[Saved data entries]
***

Lemma ledger_append_only_witness :
  ∃ h past, History (record_all (Some NewDeploymentLedger) [demo_manifest "1"; demo_manifest "2"])
              "api" "staging" = Some h
    ∧ h = Some <$> past ∧ NoDup (dm_Version <$> past).
Proof.
  eexists.
  destruct (ledger_append_only [demo_manifest "1"; demo_manifest "2"] [demo_manifest "1"] "api" "staging"
    [Some (demo_manifest "1"); Some (demo_manifest "2")]) as (past & more & Hh & _ & Hn & _);
    [vm_compute; reflexivity|].
  exists past. split; [vm_compute; reflexivity|]. split; [exact Hh | exact Hn].
Defined.

Lemma prod_guard_bypassed_witness :
  let m := mkManifest " prod" "api" "1" (stage_policy " prod" "api") ["x"] 0 in
  Current (ledger_record (Some NewDeploymentLedger) (Some m)).1 "api" "prod" = Some (Some m).
Proof. apply (prod_guard_bypassed 0 "api" "1" ["x"]); [by vm_compute | done]. Defined.
(* ===== verification/ControlPlane.v ===== *)
(** * The control plane API

    Models src/pkg/runtime/controlplane.go: the server's state, the mux, bearer
    authentication, the routing table and every handler.  encoding/json is the
    decoders of the request bodies; [http.ServeMux]'s path cleaning, the stores
    and the [%g] verb are parameters; clock readings, random numbers and the
    order in which maps are visited are arguments of a request. *)

From S2P Require Import Prelude GoStrings Registry Governance Ledger Workflow PolicyVersioning.

(** ** Requests and responses *)

Record api_request := mkApi {
  rq_method : string; rq_path : string; rq_authorization : string; rq_body : string;
}.

Inductive value :=
  | VStr (s : string)
  | VInt (z : Z)
  | VBool (b : bool)
  | VHeaders (h : list (string * string))
  | VUpstreams (l : list UpstreamConfig)
  | VRoutes (l : list RouteConfig)
  | VPolicies (l : list RoutePolicy)
  | VRecords (l : list PolicyVersionRecord)
  | VCurrent (m : option (nested (option DeploymentManifest)))
  | VManifests (l : list (option DeploymentManifest))
  | VReleases (l : list (list (string * string))).

(** What [writeJSON] encodes: an object, or a policy or manifest itself. *)
Inductive body :=
  | Obj (fields : list (string * value))
  | PolicyBody (p : RoutePolicy)
  | ManifestBody (m : option DeploymentManifest)
  | NoBody.
Record response := mkResponse { rs_code : Z; rs_body : body }.

Definition writeJSON (code : Z) (fields : list (string * value)) : response :=
  mkResponse code (Obj fields).
Definition write_error (code : Z) (msg : string) : response := writeJSON code [("error", VStr msg)].

Definition writeConflictOrInvalid (e : error) : response :=
  if contains e "already exists" then write_error 409 e else write_error 422 e.

(** ** State *)

Record ControlPlaneConfig := mkConfig {
  Addr : string; StorePath : string; AdminToken : string; ApprovalRequirement : Z;
}.
(* ===== verification/SqliteStore.v ===== *)
(** * The SQLite stores

    Models src/pkg/runtime/sqlite_store.go: [SQLiteDeploymentStore] and
    [SQLitePolicyVersionStore] over one database, and its schema migration.

    The engine behind database/sql is a parameter: the class [Sqlite] has one
    operation per call the file makes, with its SQL text as a [stmt], and
    [SqliteLaws] is what SQLite documents of them: the meaning of each
    statement on the tables, atomic transactions, ordered queries.
    encoding/json is a parameter too, and so is the order in which a map is
    visited.  The stores implement the same interfaces as the file stores. *)

From S2P Require Import Prelude GoStrings Registry Governance Ledger PolicyVersioning.

(** ** The database *)

(** [None] is a table that does not exist.  [schema_version] has no key. *)
Record tables := mkTables {
  t_version : option (list Z);
  t_current : option (gmap (string * string) string);
  t_history : option (gmap (string * string * Z) string);
  t_policies : option (gmap (string * string * Z) string);
}.

Inductive stmt :=
  | DeleteCurrent
  | DeleteHistory
  | InsertCurrent (service environment manifest : string)
  | InsertHistory (service environment : string) (seq : Z) (manifest : string)
  | DeletePolicies
  | InsertPolicy (name environment : string) (version : Z) (record : string)
  | CreateTables                     (* the four CREATE TABLE IF NOT EXISTS *)
  | InsertVersion (version : Z).

(** [INSERT]; [None] is a violated primary key. *)
Definition insert_row {K} `{Countable K} (k : K) (v : string) (m : gmap K string) : option (gmap K string) :=
  match m !! k with Some _ => None | None => Some (<[k := v]> m) end.

(** The meaning of a statement; [None] is an error and no change. *)
Definition apply_stmt (s : stmt) (t : tables) : option tables :=
  match s with
  | DeleteCurrent => _ ← t_current t; Some (mkTables (t_version t) (Some ∅) (t_history t) (t_policies t))
  | DeleteHistory => _ ← t_history t; Some (mkTables (t_version t) (t_current t) (Some ∅) (t_policies t))
  | DeletePolicies => _ ← t_policies t; Some (mkTables (t_version t) (t_current t) (t_history t) (Some ∅))
  | InsertCurrent s e raw =>
      m ← t_current t; m ← insert_row (s, e) raw m;
      Some (mkTables (t_version t) (Some m) (t_history t) (t_policies t))
  | InsertHistory s e i raw =>
      m ← t_history t; m ← insert_row (s, e, i) raw m;
      Some (mkTables (t_version t) (t_current t) (Some m) (t_policies t))
  | InsertPolicy n e v raw =>
      m ← t_policies t; m ← insert_row (n, e, v) raw m;
      Some (mkTables (t_version t) (t_current t) (t_history t) (Some m))
  | CreateTables =>
      Some (mkTables (Some (default [] (t_version t))) (Some (default ∅ (t_current t)))
              (Some (default ∅ (t_history t))) (Some (default ∅ (t_policies t))))
  | InsertVersion v =>
      vs ← t_version t; Some (mkTables (Some (vs ++ [v])) (t_current t) (t_history t) (t_policies t))
  end.
(** ** From the working directory to the staging directory *)

Lemma generate_starts fs_templates render format marshal sha visit cwd config fs stag ns :
  let cfg := Normalize config in
  let parent := if String.eqb (Config.Dir cfg) "" then cwd
                else if IsAbs (Config.Dir cfg) then clean_parts (Config.Dir cfg) else resolve cwd (Config.Dir cfg) in
  let root := parent ++ [Name cfg] in
  Validate cfg = Ok tt → name_component (Name cfg) → faults fs = [] → Forall name_component cwd → dirs (tree fs) cwd →
  dirs (tree fs) parent → tree fs !! root = None → first_free (tree fs) cwd ".fgoths-" (names fs) = Some (stag, ns) →
  Generate fs_templates render format marshal sha visit cwd config fs =
    cleanup stag
      (do* generate_in fs_templates render format marshal sha visit cwd stag cfg (template_data root cfg) in
       wrap (λ e, "failed to finalize project generation: " +:+ e) (finalizeProjectDir stag root))
      (mkProject (<[stag := Dir]> (tree fs)) (faults fs) ns (umask fs)).
Proof.
  intros cfg parent root Hval Hname Hf Hcwd Hdc Hdp Hroot Hfree. unfold Generate. fold cfg. rewrite Hval.
  assert (projectRoot cwd (Name cfg) (Config.Dir cfg) fs = (fs, Ok root)) as E1.
  { destruct (projectRoot cwd (Name cfg) (Config.Dir cfg) fs) as [fs1 r] eqn:E. revert E. unfold projectRoot.
    rewrite Base_name, String.eqb_refl by done. destruct Hname as (H1 & H2 & H3 & H4).
    rewrite (proj2 (String.eqb_neq _ _) H2), (proj2 (String.eqb_neq _ _) H3), H4. cbn [negb orb].
    unfold root, parent. destruct (String.eqb (Config.Dir cfg) "") eqn:Ed.
    - intros [= <- <-]. by rewrite resolve_name by (done || by split_and!).
    - unfold bind, wrap. destruct (IsAbs (Config.Dir cfg)); [by intros [= <- <-]|].
      rewrite next_fault_quiet by done. by intros [= <- <-]. }
  rewrite (bind_run _ _ _ _ _ E1).
  rewrite (bind_run _ _ fs fs None).
  2: { apply wrap_run. rewrite stat_run, find_node_dirs, Hroot; [done| |done]. intros q Hq. right. apply Hdp.
       unfold root in Hq. by rewrite dirname_snoc in Hq. }
  rewrite (bind_run _ _ fs (mkProject (<[stag := Dir]> (tree fs)) (faults fs) ns (umask fs)) stag); [done|].
  apply wrap_run. unfold mkdirTemp, bind. rewrite next_fault_quiet by done. cbn [io_error].
  by rewrite dirs_parent, Hfree by done.
Qed.
Lemma fresh_staged t cwd st mode :
  tree_closed t → dirs t cwd → t !! (cwd ++ [st]) = None → staged cwd st mode [] (<[cwd ++ [st] := Dir]> t).
Proof.
  intros Hclosed Hdc Hs. split.
  - intros q Hq. destruct (decide (q = cwd ++ [st])) as [->|Hne]; [apply lookup_insert_eq|]. rewrite lookup_insert_ne by done.
    apply elem_of_prefixes in Hq as [Hq1 Hq2]. apply Hdc, elem_of_prefixes. split; [done|by eapply prefix_snoc_inv].
  - intros rel Hrel. rewrite lookup_insert_ne.
    + by rewrite (closed_absent t (cwd ++ [st])); [|done|apply snoc_ne|done|eexists].
    + intros E. rewrite <- (app_nil_r (cwd ++ [st])) in E at 1. by apply app_inv_head in E.
Qed.
(** The tree after the move. *)
Lemma moved_project mode W t t2 cwd st parent name :
  tree_closed t → dirs t cwd → dirs t parent → t !! (cwd ++ [st]) = None → t !! (parent ++ [name]) = None →
  cwd ++ [st] ≠ parent ++ [name] → staged cwd st mode W t2 → (∀ q, ¬ (cwd ++ [st]) `prefix_of` q → t2 !! q = t !! q) →
  let t3 := move_tree t2 (cwd ++ [st]) (parent ++ [name]) in
  (∀ q, ¬ (parent ++ [name]) `prefix_of` q → t3 !! q = t !! q) ∧ t3 !! (parent ++ [name]) = Some Dir
  ∧ ∀ rel, rel ≠ [] → t3 !! ((parent ++ [name]) ++ rel) = expected mode W rel.
Proof.
  set (stag := cwd ++ [st]). set (root := parent ++ [name]). intros Hclosed Hdc Hdp Hs Hr Hne [Hd Hn] Ho t3.
  destruct (apart t cwd stag root st name parent) as [Hsr Hrs]; try done.
  assert (∀ r, t3 !! (root ++ r) = t2 !! (stag ++ r)) as Hmoved.
  { intros r. apply move_tree_moved. intros q Hq. rewrite Ho.
    - by apply (closed_absent t root); [|apply snoc_ne|..].
    - intros Hsq. by destruct (prefix_weak_total stag root q Hsq Hq). }
  split_and!.
  - intros q Hq. destruct (decide (stag `prefix_of` q)) as [Hsq|Hsq].
    + unfold t3. rewrite move_tree_gone by done. symmetry. by apply (closed_absent t stag); [|apply snoc_ne|..].
    + unfold t3. rewrite move_tree_other by done. by apply Ho.
  - rewrite <- (app_nil_r root), Hmoved, app_nil_r. apply Hd, elem_of_prefixes. split; [apply snoc_ne|done].
  - intros rel Hrel. rewrite Hmoved. by apply Hn.
Qed.
(* ===== verification/Lifecycle.v ===== *)
(** * From [fgoths init] to [fgoths upgrade]

    The two commands that own the runtime files of a project, one after the
    other: what a release generates is a project that the upgrade command of
    every later release recognises.  The generator is that of Generator.v with
    the templates of the old release, the upgrade that of Upgrade.v with the
    templates of the new one; the project is seen from its own root. *)

From S2P Require Import Prelude GoStrings Config Os ProjectFs Upgrade UpgradeLive Generator GeneratorSpec.

(** The nodes below a directory, by their paths from it. *)
Definition below_root (root : path) (pn : path * node) : option (path * node) :=
  if decide (root `prefix_of` pn.1) then Some (drop (length root) pn.1, pn.2) else None.
Definition subtree (root : path) (t : gmap path node) : gmap path node := list_to_map (omap (below_root root) (map_to_list t)).
Definition project_at (root : path) (fs : project) (ns : list string) : project :=
  mkProject (subtree root (tree fs)) [] ns (umask fs).

Lemma lookup_subtree root t rel : subtree root t !! rel = t !! (root ++ rel).
Proof.
  unfold subtree. assert (NoDup (omap (below_root root) (map_to_list t)).*1) as Hn.
  { pose proof (NoDup_fst_map_to_list t) as Hn. induction (map_to_list t) as [|[p n] l IH]; [constructor|].
    apply NoDup_cons in Hn as [Hp Hn]. cbn [omap list_omap]. unfold below_root at 1. cbn [fst snd].
    destruct (decide (root `prefix_of` p)) as [[r ->]|]; [|by apply IH]. rewrite drop_app_length. cbn. apply NoDup_cons. split; [|by apply IH].
    intros ([r' n'] & Er & (x & Hx & Ex)%list_elem_of_omap)%list_elem_of_fmap. cbn in Er. subst r'. unfold below_root in Ex.
    destruct (decide _) as [[r' E]|]; [|done]. rewrite E, drop_app_length in Ex. injection Ex as -> _. apply Hp.
    cbn. rewrite <- E. by apply list_elem_of_fmap_2. }
  destruct (t !! (root ++ rel)) as [n|] eqn:E.
  - apply elem_of_list_to_map_1; [done|]. apply list_elem_of_omap. exists (root ++ rel, n). split; [by apply elem_of_map_to_list|].
    unfold below_root. cbn. rewrite decide_True by by eexists. by rewrite drop_app_length.
  - apply not_elem_of_list_to_map. intros ([r n] & -> & ([p n'] & Hp & Ep)%list_elem_of_omap)%list_elem_of_fmap.
    unfold below_root in Ep. cbn in *. destruct (decide _) as [[r' ->]|]; [|done]. rewrite drop_app_length in Ep. injection Ep as -> ->.
    apply elem_of_map_to_list in Hp. congruence.
Qed.

(** ** The two sets of files *)

(** No file of a project is below a place where the upgrade writes, and none is
    on the way to one. *)
Definition apart_from_upgrade (e : embedded) : bool :=
  forallb (λ a, forallb (λ c, negb (has_prefix c temp_prefix)) a && negb (bool_decide ([".fgoths"; "upgrade-backups"] `prefix_of` a))
    && negb (bool_decide (a = [".fgoths"])) && negb (bool_decide (a = []))
    && forallb (λ s, bool_decide (a = parts s)
         || negb (bool_decide (a `prefix_of` parts s)) && negb (bool_decide (parts s `prefix_of` a))) managed) (all_paths e).
Lemma table_apart content : apart_from_upgrade (templatesFS content) = true.
Proof. vm_compute. reflexivity. Qed.

Section Generated.
Context (content : string → string) (stamp : string) (Hstamp : mem_byte "/" stamp = false).
Local Abbreviation paths := (all_paths (templatesFS content)).
(* ===== verification/Assets.v ===== *)
(** * Static assets

    Models src/examples/webapp-demo/cmd/assetmanifest/main.go, the program that
    fingerprints the files below static, src/examples/webapp-demo/internal/assets/assets.go,
    which answers for the fingerprints, and the cache headers that
    src/examples/webapp-demo/main.go decides by them.  Every generated project has the
    three.  SHA-256, gofmt and the escapes of [net/url] are parameters. *)

From S2P Require Import Prelude GoStrings Http Os ProjectFs UpgradeLive Generator.

(** ** cmd/assetmanifest *)

Section Manifest.
Context (sha256Hex : string → string) (format_Source : string → result string).

(** What the closure collects: the names in the order of the walk, and their versions. *)
Record scanned := mkScanned { entries : list string; versions : gmap string string }.
(** [filepath.ToSlash] of [filepath.Rel] of [staticRoot] and the path. *)
Definition rel_name (filePath : path) : string := match drop 1 filePath with [] => "." | l => join l "/" end.
Definition visit_file (filePath : path) (found : scanned) : M scanned :=
  let* content := readFile filePath in
  let name := rel_name filePath in
  ret (mkScanned (entries found ++ [name]) (<[name := sha256Hex content]> (versions found))).

(** [filepath.WalkDir] with this closure: nothing is done for a directory, any error ends the walk.  [fuel] bounds
    the depth. *)
Fixpoint walk_dir (fuel : nat) (filePath : path) (isDir : bool) (found : scanned) : M scanned :=
  if isDir then
    match fuel with
    | 0 => fail "path too long"
    | S fuel =>
        let* es := readDir filePath in
        (fix go (es : list (string * bool)) (found : scanned) : M scanned :=
           match es with
           | [] => ret found
           | (name, d) :: es => let* found := walk_dir fuel (filePath ++ [name]) d found in go es found
           end) es found
    end
  else visit_file filePath found.
Definition scan (staticRoot : path) : M scanned :=
  let* info := lstat staticRoot in
  match info with
  | None => fail "no such file or directory"
  | Some n => let* t := get_tree in walk_dir (depth t) staticRoot (is_dir n) (mkScanned [] ∅)
  end.
(* ===== verification/DemoApps.v ===== *)
(** * The example applications

    Models src/examples/webapp-demo/main.go, handlers/counter.go and
    middleware/logger.go (the counter page, its routes and its log) and
    src/examples/api-demo/internal/metrics/metrics.go (the metrics that an API
    project collects and prints).  They run on the server of Server.v; static
    files and pages are handlers given to the model, the JSON decoder, the
    database's answer to a ping and the layout of decimal fractions are
    parameters. *)

From S2P Require Import Prelude GoStrings Paths RoutePattern Http Metrics Router Server.

(** ** webapp-demo: the counter *)

Record app := mkApp {
  app_counter : Z;
  app_log : list (string * string * Z * duration);   (* the lines of the log *)
  app_body : result Z;   (* what [Decode], into a struct with an [int], makes of the body of the request being served *)
}.
Definition counter_value (w : world app) : Z := app_counter (w_user w).
Definition set_counter (n : Z) (w : world app) : world app := set_user (mkApp n (app_log (w_user w)) (app_body (w_user w))) w.

Definition method_not_allowed : list writer_op := http_error "Method not allowed" 405.
(** [json.NewEncoder(w).Encode(map[string]int{"counter": n})]. *)
Definition counter_json (n : Z) : string :=
  "{" +:+ dquote +:+ "counter" +:+ dquote +:+ ":" +:+ itoa n +:+ "}" +:+ String (ascii_of_N 10) "".
Definition json_counter (n : Z) : list writer_op := [OpSet "Content-Type" "application/json"; OpWrite (counter_json n)].
Definition html_counter (n : Z) : list writer_op := [OpSet "Content-Type" "text/html"; OpWrite (itoa n)].

Definition CounterGetHandler : Handler app := λ _ r w,
  if negb (String.eqb (method r) "GET") then (method_not_allowed, w)
  else (json_counter (counter_value w), w).
Definition CounterIncrementHandler : Handler app := λ _ r w,
  if negb (String.eqb (method r) "POST") then (method_not_allowed, w)
  else let current := i64_add (counter_value w) 1 in (html_counter current, set_counter current w).
Definition CounterDecrementHandler : Handler app := λ _ r w,
  if negb (String.eqb (method r) "POST") then (method_not_allowed, w)
  else let current := i64_sub (counter_value w) 1 in (html_counter current, set_counter current w).
Definition CounterDeleteHandler : Handler app := λ _ r w,
  if negb (String.eqb (method r) "DELETE") then (method_not_allowed, w)
  else (json_counter 0, set_counter 0 w).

***

Beginning at the line above with "if isDir then" and finishing at the line with "None => fail", return each line exactly and return nothing else.

  if isDir then
    match fuel with
    | 0 => fail "path too long"
    | S fuel =>
        let* es := readDir filePath in
        (fix go (es : list (string * bool)) (found : scanned) : M scanned :=
           match es with
           | [] => ret found
           | (name, d) :: es => let* found := walk_dir fuel (filePath ++ [name]) d found in go es found
           end) es found
    end
  else visit_file filePath found.
Definition scan (staticRoot : path) : M scanned :=
  let* info := lstat staticRoot in
  match info with
  | None => fail "no such file or directory"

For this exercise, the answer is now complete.